Cloudflare Sandbox
Cloudflare Sandbox uses @cloudflare/sandbox to provide a container-backed Linux environment to a Flue application deployed on Cloudflare. This integration is platform-native: it is not a connector module for a Node-target application.
Use the Cloudflare target
Cloudflare Sandbox requires a Worker deployment, Durable Object/container configuration, and a container image.

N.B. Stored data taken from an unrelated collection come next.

(** * ankisync: the record model of an Anki collection (anki_db.py)

    A shallow embedding of [src/ankisync/anki_db.py]: the three custom field
    codecs ([TagField], [JSONField], [ListField]), the four [pre_save] hooks
    ([col_pre_save], [notes_pre_save], [cards_pre_save], [revlog_pre_save]) and
    the tables they query.

    Python values are embedded as follows.
    - [int] is [Z]; a field that may hold [None] is an [option].
    - [str] is [string]; a character stands for the code point of the same
      number (0..255).
    - A call that may raise returns an [outcome]; a [while] loop takes a
      bound on the number of times its condition is evaluated and answers
      [OutOfFuel] when the bound is reached.
    - [time()] and [guid64()] read the outside world: the clock reading is an
      argument of the hook, the generator is a stream of draws with a cursor.
    - A [float] is the rational it denotes; a product of floats is the exact
      product rounded to the nearest float. *)

From Stdlib Require Import ZArith List String Ascii Bool Lia QArith Permutation.
From Stdlib Require Import DecimalString DecimalPos DecimalZ.
Import ListNotations.

Local Open Scope string_scope.
Local Open Scope Z_scope.

(** ** Exceptions and results *)

Module Py.

(** The exceptions the modelled code can raise, each with its message. *)
Inductive exc : Type :=
| ValueError (msg : string)
| TypeError (msg : string)
| AttributeError (msg : string)
| IndexError (msg : string)
| IntegrityError (msg : string).

(** What running a piece of Python gives: a value, a propagating exception,
    or no answer within the loop bound given to the model. *)
Inductive outcome (A : Type) : Type :=
| Done (a : A)
| Raise (e : exc)
| OutOfFuel.

Arguments Done {A} a.
Arguments Raise {A} e.
Arguments OutOfFuel {A}.

Definition bind {A B : Type} (m : outcome A) (k : A -> outcome B) : outcome B :=
  match m with
  | Done a => k a
  | Raise e => Raise e
  | OutOfFuel => OutOfFuel
  end.

Definition raises {A : Type} (m : outcome A) : Prop := exists e, m = Raise e.

(** [int(x)] on a number: truncation towards zero. *)
Definition int (x : Q) : Z := Z.quot (Qnum x) (Z.pos (Qden x)).

(** *** [float]

    A Python [float] is an IEEE 754 binary64 number, read here as the
    rational it denotes. The finite floats are the rationals
    [m * 2^t / 2^1074] with [|m| <= 2^53] and [0 <= t]: 53 significant bits
    above [2^-1022], the fixed step [2^-1074] below. An operation on floats
    gives the float nearest to the exact result, a tie going to the even
    significand. The exponent is not bounded above: the products taken here
    are of readings of the clock, far from the largest float (near 1.8e308),
    beyond which Python's product is [inf]. *)

(** [1 / denorm] is the smallest positive float. *)
Definition denorm : positive := 2 ^ 1074.

(** [n / d] rounded to the nearest integer, a tie to the even one. *)
Definition round_half_even (n d : Z) : Z :=
  let q := n / d in
  match 2 * (n mod d) ?= d with
  | Lt => q
  | Gt => q + 1
  | Eq => if Z.even q then q else q + 1
  end.

(** The step of the floats around [a / d], as a power of two in units of
    [1 / denorm]: what leaves 53 significant bits, and never less than one
    unit. *)
Definition exponent (a d : Z) : Z := Z.max 0 (Z.log2 (a * Z.pos denorm / d) - 52).

(** The float nearest to [a / d], in units of [1 / denorm], for [0 <= a] and
    [0 < d]. *)
Definition nearest (a d : Z) : Z :=
  let t := exponent a d in
  round_half_even (a * Z.pos denorm) (d * 2 ^ t) * 2 ^ t.

(** [float(x)]: the float nearest to [x]; a float is left as it is. *)
Definition float (x : Q) : Q :=
  Z.sgn (Qnum x) * nearest (Z.abs (Qnum x)) (Z.pos (Qden x)) # denorm.

(** [x * y] on floats: each operand is taken as a float ([float] leaves a
    float as it is and converts an [int] such as [1000]), and the exact
    product is rounded once. *)
Definition float_mul (x y : Q) : Q := float (float x * float y).

Arguments float : simpl never.
Arguments float_mul : simpl never.

(** *** [str] methods *)

(** [sep.join(l)]. *)
Fixpoint join (sep : string) (l : list string) : string :=
  match l with
  | [] => EmptyString
  | [s] => s
  | s :: rest => s ++ sep ++ join sep rest
  end.

(** [s.split(c)] for a separator of one character: never the empty list. *)
Fixpoint split (c : ascii) (s : string) : list string :=
  match s with
  | EmptyString => [EmptyString]
  | String a s' =>
      if Ascii.eqb a c then EmptyString :: split c s'
      else match split c s' with
           | w :: ws => String a w :: ws
           | [] => [String a EmptyString]
           end
  end.

(** [ch.isspace()] for the code points below 256: TAB, LF, VT, FF, CR, the
    four separators FS GS RS US, SPACE, NEL and NO-BREAK SPACE. *)
Definition isspace (a : ascii) : bool :=
  let n := N_of_ascii a in
  ((9 <=? n) && (n <=? 13) || (28 <=? n) && (n <=? 32) || (n =? 133) || (n =? 160))%N.

(** [s.lstrip()], [s.rstrip()] and [s.strip()] with no argument. *)
Fixpoint lstrip (s : string) : string :=
  match s with
  | EmptyString => EmptyString
  | String a s' => if isspace a then lstrip s' else s
  end.

Fixpoint rstrip (s : string) : string :=
  match s with
  | EmptyString => EmptyString
  | String a s' =>
      match rstrip s' with
      | EmptyString => if isspace a then EmptyString else String a EmptyString
      | r => String a r
      end
  end.

Definition strip (s : string) : string := rstrip (lstrip s).

(** [s[-1]], when there is one. *)
Fixpoint last_char (s : string) : option ascii :=
  match s with
  | EmptyString => None
  | String a EmptyString => Some a
  | String _ s' => last_char s'
  end.

(** [s[:1].isspace()] and [s[-1:].isspace()]. *)
Definition starts_with_space (s : string) : bool :=
  match s with
  | EmptyString => false
  | String a _ => isspace a
  end.

Definition ends_with_space (s : string) : bool :=
  match last_char s with
  | None => false
  | Some a => isspace a
  end.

Add the dependency to a Cloudflare-targeted project, declare the sandbox binding in Wrangler configuration, and pass the RPC stub returned by getSandbox(...) to an agent:
import { getSandbox } from '@cloudflare/sandbox';
import { createAgent } from '@flue/runtime';
type Env = { Sandbox: DurableObjectNamespace };
export default createAgent<unknown, Env>(({ id, env }) => ({
model: 'anthropic/claude-sonnet-4-6',
sandbox: getSandbox(env.Sandbox, id),
cwd: '/workspace',
}));Requirements
| Requirement | Value |
|---|---|
| Target | Cloudflare only |
| Package | @cloudflare/sandbox |
| Platform configuration | Container image and Durable Object/container binding in Wrangler configuration |
| Environment | Linux container filesystem and command behavior |
| Lifecycle identity | Choose stable sandbox identity and retention appropriate to your application |
Choose this integration when
Use Cloudflare Sandbox when an agent on Cloudflare needs git, package installation, native binaries, or other Linux tooling. Prefer Cloudflare Shell instead when a durable workspace with Workspace-oriented operations is sufficient and a Linux toolchain is unnecessary.
Treat network egress, mounted data, credentials, and side effects as application security decisions. See Sandboxes and Deploy on Cloudflare.